**Stored data entries**
-- Opening Marker --

(* ===== verification/GoStrings.v ===== *)
(** The functions of Go's [strings] package the program calls, on byte strings.
    White space is the ASCII white space (tab, line feed, vertical tab, form
    feed, carriage return, blank); letters are the ASCII letters. *)
From S2P Require Export Prelude.

Abbreviation chars := (list ascii).
Definition to_chars : string → chars := String.list_ascii_of_string.
Definition of_chars : chars → string := String.string_of_list_ascii.

(** Zeros before a text, as [fmt] pads a number. *)
Fixpoint zeros (n : nat) (s : string) : string :=
  match n with O => s | S n' => String "0"%char (zeros n' s) end.

Lemma of_to_chars s : of_chars (to_chars s) = s.
Proof. apply String.string_of_list_ascii_of_string. Qed.
Lemma to_of_chars l : to_chars (of_chars l) = l.
Proof. apply String.list_ascii_of_string_of_list_ascii. Qed.
#[export] Hint Rewrite of_to_chars to_of_chars : golib.
Lemma to_chars_app s t : to_chars (s +:+ t) = to_chars s ++ to_chars t.
Proof. induction s as [|c s IH]; [done|]. cbn. by rewrite <- IH. Qed.
Lemma length_to_chars s : length (to_chars s) = String.length s.
Proof. induction s as [|c s IH]; [done|]. cbn. by rewrite IH. Qed.

Definition is_space (c : ascii) : bool :=
  let n := nat_of_ascii c in bool_decide (n = 32 ∨ 9 ≤ n ≤ 13).

(** [s\[n:\]] *)
Fixpoint str_drop (n : nat) (s : string) : string :=
  match n, s with
  | S n', String _ s' => str_drop n' s'
  | _, _ => s
  end.

Fixpoint drop_while (p : ascii → bool) (l : chars) : chars :=
  match l with
  | [] => []
  | c :: l' => if p c then drop_while p l' else l
  end.

Definition TrimSpace (s : string) : string :=
  of_chars (reverse (drop_while is_space (reverse (drop_while is_space (to_chars s))))).

(** [strings.Split(s, sep)] for a separator of one byte. *)
Fixpoint split_chars (sep : ascii → bool) (l : chars) : list chars :=
  match l with
  | [] => [[]]
  | c :: l' =>
      if sep c then [] :: split_chars sep l'
      else match split_chars sep l' with
           | w :: ws => (c :: w) :: ws
           | [] => [[c]]
           end
  end.

Definition Split (s : string) (sep : ascii) : list string :=
  of_chars <$> split_chars (λ c, bool_decide (c = sep)) (to_chars s).

Definition Fields (s : string) : list string :=
  of_chars <$> filter (λ w, w ≠ []) (split_chars is_space (to_chars s)).

(** [strings.Join] *)
Fixpoint Join (l : list string) (sep : string) : string :=
  match l with
  | [] => ""
  | [x] => x
  | x :: l' => (x +:+ sep +:+ Join l' sep)%string
  end.

Fixpoint Repeat (s : string) (n : nat) : string :=
  match n with O => "" | S n' => (s +:+ Repeat s n')%string end.

Fixpoint HasPrefix (s prefix : string) : bool :=
  match prefix, s with
  | EmptyString, _ => true
  | String p prefix', String c s' => bool_decide (p = c) && HasPrefix s' prefix'
  | String _ _, EmptyString => false
  end.

(** [net.JoinHostPort] *)
Definition JoinHostPort (host port : string) : string :=
  if existsb (Ascii.eqb ":") (to_chars host) then ("[" +:+ host +:+ "]:" +:+ port)%string
  else (host +:+ ":" +:+ port)%string.

(** [strings.LastIndex(s, c)] for one byte; [None] is -1. *)
Fixpoint LastIndex (s : string) (c : ascii) : option nat :=
  match s with
  | EmptyString => None
  | String d s' =>
      match LastIndex s' c with
      | Some i => Some (S i)
      | None => if bool_decide (d = c) then Some 0 else None
      end
  end.

Definition occurs (c : ascii) (s : string) : Prop := c ∈ to_chars s.

Section lemmas.
Lemma drop_while_suffix p l : ∃ pre, l = pre ++ drop_while p l.
Proof.
  induction l as [|c l [pre IH]]; cbn; [by exists []|].
  destruct (p c); [|by exists []]. exists (c :: pre). cbn. by f_equal.
Qed.

Lemma drop_while_head p l c l' : drop_while p l = c :: l' → p c = false.
Proof.
  induction l as [|d l IH]; cbn; [done|]. destruct (p d) eqn:E; naive_solver.
Qed.

(** [TrimSpace] removes a prefix and a suffix, and nothing else. *)
Lemma trim_space_infix s :
  ∃ pre post, to_chars s = pre ++ to_chars (TrimSpace s) ++ post.
Proof.
  unfold TrimSpace. rewrite to_of_chars.
  destruct (drop_while_suffix is_space (to_chars s)) as [pre E1].
  set (m := drop_while is_space (to_chars s)) in *.
  destruct (drop_while_suffix is_space (reverse m)) as [post E2].
  exists pre, (reverse post). rewrite E1 at 1. f_equal.
  apply (f_equal reverse) in E2. by rewrite reverse_involutive, reverse_app in E2.
Qed.

Lemma occurs_trim c s : occurs c (TrimSpace s) → occurs c s.
Proof.
  unfold occurs. destruct (trim_space_infix s) as (pre & post & ->).
  rewrite !elem_of_app. tauto.
Qed.

Lemma last_index_none s c : LastIndex s c = None ↔ ¬ occurs c s.
Proof.
  unfold occurs. induction s as [|d s IH]; cbn; [set_solver|].
  rewrite elem_of_cons. destruct (LastIndex s c).
  - split; [done|]. intros Hn. exfalso. apply Hn. right.
    destruct (decide (c ∈ to_chars s)) as [|Hc]; [done|]. by apply IH in Hc.
  - case_bool_decide as Hd; split; try done.
    + intros Hn. exfalso. apply Hn. by left.
    + intros _ [->|Hc]; [done|]. by apply IH.
Qed.

(** What follows the last occurrence does not hold the byte. *)
Lemma last_index_some s c i :
  LastIndex s c = Some i →
  ¬ occurs c (str_drop (S i) s) ∧
  s = (str_take i s +:+ String c (str_drop (S i) s))%string.
Proof.
  revert i. induction s as [|d s IH]; intros i; cbn [LastIndex]; [done|].
  destruct (LastIndex s c) as [j|] eqn:E.
  - intros [= <-]. destruct (IH j eq_refl) as [Hn Hs].
    split; [done|]. exact (f_equal (String d) Hs).
  - case_bool_decide; [|done]. intros [= <-]. subst.
    split; [|done]. cbn. by apply last_index_none.
Qed.

Lemma last_index_app pre c post :
  ¬ occurs c post → LastIndex (pre +:+ String c post) c = Some (String.length pre).
Proof.
  intros Hn%last_index_none. induction pre as [|d pre IH].
  - change (LastIndex (String c post) c = Some 0). cbn. rewrite Hn. by rewrite bool_decide_true.
  - change (LastIndex (String d (pre +:+ String c post)) c = Some (S (String.length pre))).
    cbn [LastIndex]. by rewrite IH.
Qed.

Lemma str_drop_app pre c post : str_drop (String.length pre + 1) (pre +:+ String c post) = post.
Proof. rewrite Nat.add_1_r. induction pre as [|d pre IH]; [done|exact IH]. Qed.

Lemma split_chars_nonempty sep l : split_chars sep l ≠ [].
Proof. destruct l as [|c l]; cbn; [done|]. destruct (sep c); [done|]. by destruct (split_chars sep l). Qed.

(** The fields hold no white space, and are not empty. *)
Lemma split_chars_no_sep sep l w :
  w ∈ split_chars sep l → Forall (λ c, sep c = false) w.
Proof.
  revert w. induction l as [|c l IH]; cbn; intros w.
  - intros ->%list_elem_of_singleton. constructor.
  - destruct (sep c) eqn:E.
    + intros [->|Hw]%elem_of_cons; [constructor|by apply IH].
    + destruct (split_chars sep l) as [|w' ws] eqn:Es; [by apply split_chars_nonempty in Es|].
      intros [->|Hw]%elem_of_cons.
      * constructor; [done|]. apply IH. by left.
      * apply IH. by right.
Qed.
End lemmas.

-- Closing Marker --

**Prompt**
All of the data above should be reproduced exactly.

**The completed task**
(* ===== verification/GoStrings.v ===== *)
(** The functions of Go's [strings] package the program calls, on byte strings.
    White space is the ASCII white space (tab, line feed, vertical tab, form
    feed, carriage return, blank); letters are the ASCII letters. *)
From S2P Require Export Prelude.

Abbreviation chars := (list ascii).
Definition to_chars : string → chars := String.list_ascii_of_string.
Definition of_chars : chars → string := String.string_of_list_ascii.

(** Zeros before a text, as [fmt] pads a number. *)
Fixpoint zeros (n : nat) (s : string) : string :=
  match n with O => s | S n' => String "0"%char (zeros n' s) end.

Lemma of_to_chars s : of_chars (to_chars s) = s.
Proof. apply String.string_of_list_ascii_of_string. Qed.
Lemma to_of_chars l : to_chars (of_chars l) = l.
Proof. apply String.list_ascii_of_string_of_list_ascii. Qed.
#[export] Hint Rewrite of_to_chars to_of_chars : golib.
Lemma to_chars_app s t : to_chars (s +:+ t) = to_chars s ++ to_chars t.
Proof. induction s as [|c s IH]; [done|]. cbn. by rewrite <- IH. Qed.
Lemma length_to_chars s : length (to_chars s) = String.length s.
Proof. induction s as [|c s IH]; [done|]. cbn. by rewrite IH. Qed.

Definition is_space (c : ascii) : bool :=
  let n := nat_of_ascii c in bool_decide (n = 32 ∨ 9 ≤ n ≤ 13).

(** [s\[n:\]] *)
Fixpoint str_drop (n : nat) (s : string) : string :=
  match n, s with
  | S n', String _ s' => str_drop n' s'
  | _, _ => s
  end.

Fixpoint drop_while (p : ascii → bool) (l : chars) : chars :=
  match l with
  | [] => []
  | c :: l' => if p c then drop_while p l' else l
  end.

Definition TrimSpace (s : string) : string :=
  of_chars (reverse (drop_while is_space (reverse (drop_while is_space (to_chars s))))).

(** [strings.Split(s, sep)] for a separator of one byte. *)
Fixpoint split_chars (sep : ascii → bool) (l : chars) : list chars :=
  match l with
  | [] => [[]]
  | c :: l' =>
      if sep c then [] :: split_chars sep l'
      else match split_chars sep l' with
           | w :: ws => (c :: w) :: ws
           | [] => [[c]]
           end
  end.

Definition Split (s : string) (sep : ascii) : list string :=
  of_chars <$> split_chars (λ c, bool_decide (c = sep)) (to_chars s).

Definition Fields (s : string) : list string :=
  of_chars <$> filter (λ w, w ≠ []) (split_chars is_space (to_chars s)).

(** [strings.Join] *)
Fixpoint Join (l : list string) (sep : string) : string :=
  match l with
  | [] => ""
  | [x] => x
  | x :: l' => (x +:+ sep +:+ Join l' sep)%string
  end.

Fixpoint Repeat (s : string) (n : nat) : string :=
  match n with O => "" | S n' => (s +:+ Repeat s n')%string end.

Fixpoint HasPrefix (s prefix : string) : bool :=
  match prefix, s with
  | EmptyString, _ => true
  | String p prefix', String c s' => bool_decide (p = c) && HasPrefix s' prefix'
  | String _ _, EmptyString => false
  end.

(** [net.JoinHostPort] *)
Definition JoinHostPort (host port : string) : string :=
  if existsb (Ascii.eqb ":") (to_chars host) then ("[" +:+ host +:+ "]:" +:+ port)%string
  else (host +:+ ":" +:+ port)%string.

(** [strings.LastIndex(s, c)] for one byte; [None] is -1. *)
Fixpoint LastIndex (s : string) (c : ascii) : option nat :=
  match s with
  | EmptyString => None
  | String d s' =>
      match LastIndex s' c with
      | Some i => Some (S i)
      | None => if bool_decide (d = c) then Some 0 else None
      end
  end.

Definition occurs (c : ascii) (s : string) : Prop := c ∈ to_chars s.

Section lemmas.
Lemma drop_while_suffix p l : ∃ pre, l = pre ++ drop_while p l.
Proof.
  induction l as [|c l [pre IH]]; cbn; [by exists []|].
  destruct (p c); [|by exists []]. exists (c :: pre). cbn. by f_equal.
Qed.

Lemma drop_while_head p l c l' : drop_while p l = c :: l' → p c = false.
Proof.
  induction l as [|d l IH]; cbn; [done|]. destruct (p d) eqn:E; naive_solver.
Qed.

(** [TrimSpace] removes a prefix and a suffix, and nothing else. *)
Lemma trim_space_infix s :
  ∃ pre post, to_chars s = pre ++ to_chars (TrimSpace s) ++ post.
Proof.
  unfold TrimSpace. rewrite to_of_chars.
  destruct (drop_while_suffix is_space (to_chars s)) as [pre E1].
  set (m := drop_while is_space (to_chars s)) in *.
  destruct (drop_while_suffix is_space (reverse m)) as [post E2].
  exists pre, (reverse post). rewrite E1 at 1. f_equal.
  apply (f_equal reverse) in E2. by rewrite reverse_involutive, reverse_app in E2.
Qed.

Lemma occurs_trim c s : occurs c (TrimSpace s) → occurs c s.
Proof.
  unfold occurs. destruct (trim_space_infix s) as (pre & post & ->).
  rewrite !elem_of_app. tauto.
Qed.

Lemma last_index_none s c : LastIndex s c = None ↔ ¬ occurs c s.
Proof.
  unfold occurs. induction s as [|d s IH]; cbn; [set_solver|].
  rewrite elem_of_cons. destruct (LastIndex s c).
  - split; [done|]. intros Hn. exfalso. apply Hn. right.
    destruct (decide (c ∈ to_chars s)) as [|Hc]; [done|]. by apply IH in Hc.
  - case_bool_decide as Hd; split; try done.
    + intros Hn. exfalso. apply Hn. by left.
    + intros _ [->|Hc]; [done|]. by apply IH.
Qed.

(** What follows the last occurrence does not hold the byte. *)
Lemma last_index_some s c i :
  LastIndex s c = Some i →
  ¬ occurs c (str_drop (S i) s) ∧
  s = (str_take i s +:+ String c (str_drop (S i) s))%string.
Proof.
  revert i. induction s as [|d s IH]; intros i; cbn [LastIndex]; [done|].
  destruct (LastIndex s c) as [j|] eqn:E.
  - intros [= <-]. destruct (IH j eq_refl) as [Hn Hs].
    split; [done|]. exact (f_equal (String d) Hs).
  - case_bool_decide; [|done]. intros [= <-]. subst.
    split; [|done]. cbn. by apply last_index_none.
Qed.

Lemma last_index_app pre c post :
  ¬ occurs c post → LastIndex (pre +:+ String c post) c = Some (String.length pre).
Proof.
  intros Hn%last_index_none. induction pre as [|d pre IH].
  - change (LastIndex (String c post) c = Some 0). cbn. rewrite Hn. by rewrite bool_decide_true.
  - change (LastIndex (String d (pre +:+ String c post)) c = Some (S (String.length pre))).
    cbn [LastIndex]. by rewrite IH.
Qed.

Lemma str_drop_app pre c post : str_drop (String.length pre + 1) (pre +:+ String c post) = post.
Proof. rewrite Nat.add_1_r. induction pre as [|d pre IH]; [done|exact IH]. Qed.

Lemma split_chars_nonempty sep l : split_chars sep l ≠ [].
Proof. destruct l as [|c l]; cbn; [done|]. destruct (sep c); [done|]. by destruct (split_chars sep l). Qed.

(** The fields hold no white space, and are not empty. *)
Lemma split_chars_no_sep sep l w :
  w ∈ split_chars sep l → Forall (λ c, sep c = false) w.
Proof.
  revert w. induction l as [|c l IH]; cbn; intros w.
  - intros ->%list_elem_of_singleton. constructor.
  - destruct (sep c) eqn:E.
    + intros [->|Hw]%elem_of_cons; [constructor|by apply IH].
    + destruct (split_chars sep l) as [|w' ws] eqn:Es; [by apply split_chars_nonempty in Es|].
      intros [->|Hw]%elem_of_cons.
      * constructor; [done|]. apply IH. by left.
      * apply IH. by right.
Qed.
End lemmas.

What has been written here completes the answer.